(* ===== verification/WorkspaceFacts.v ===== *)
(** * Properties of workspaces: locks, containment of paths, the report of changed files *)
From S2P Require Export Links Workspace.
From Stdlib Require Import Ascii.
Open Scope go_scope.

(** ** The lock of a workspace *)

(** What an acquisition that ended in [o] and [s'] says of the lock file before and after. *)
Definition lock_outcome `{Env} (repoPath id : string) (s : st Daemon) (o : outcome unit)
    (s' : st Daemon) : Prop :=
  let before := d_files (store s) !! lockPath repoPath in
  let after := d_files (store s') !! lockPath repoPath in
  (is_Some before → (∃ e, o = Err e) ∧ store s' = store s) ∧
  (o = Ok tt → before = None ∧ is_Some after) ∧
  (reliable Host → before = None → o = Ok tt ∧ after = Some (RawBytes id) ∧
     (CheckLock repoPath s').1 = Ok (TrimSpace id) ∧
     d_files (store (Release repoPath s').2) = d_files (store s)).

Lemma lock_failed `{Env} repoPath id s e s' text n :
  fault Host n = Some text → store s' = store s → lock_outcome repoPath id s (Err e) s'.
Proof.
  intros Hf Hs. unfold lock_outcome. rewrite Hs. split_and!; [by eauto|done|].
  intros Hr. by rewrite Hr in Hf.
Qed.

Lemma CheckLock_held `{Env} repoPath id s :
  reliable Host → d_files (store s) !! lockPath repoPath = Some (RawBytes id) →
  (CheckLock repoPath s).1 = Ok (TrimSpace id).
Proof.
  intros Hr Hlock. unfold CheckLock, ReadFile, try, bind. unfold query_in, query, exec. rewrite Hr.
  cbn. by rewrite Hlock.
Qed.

========================================================================

WHAT TO WORK ON
Whenever a line in the records above contains the string "after", copy that line.

OUTPUT OF THE TASK
(** What an acquisition that ended in [o] and [s'] says of the lock file before and after. *)
  let after := d_files (store s') !! lockPath repoPath in
  (o = Ok tt → before = None ∧ is_Some after) ∧
  (reliable Host → before = None → o = Ok tt ∧ after = Some (RawBytes id) ∧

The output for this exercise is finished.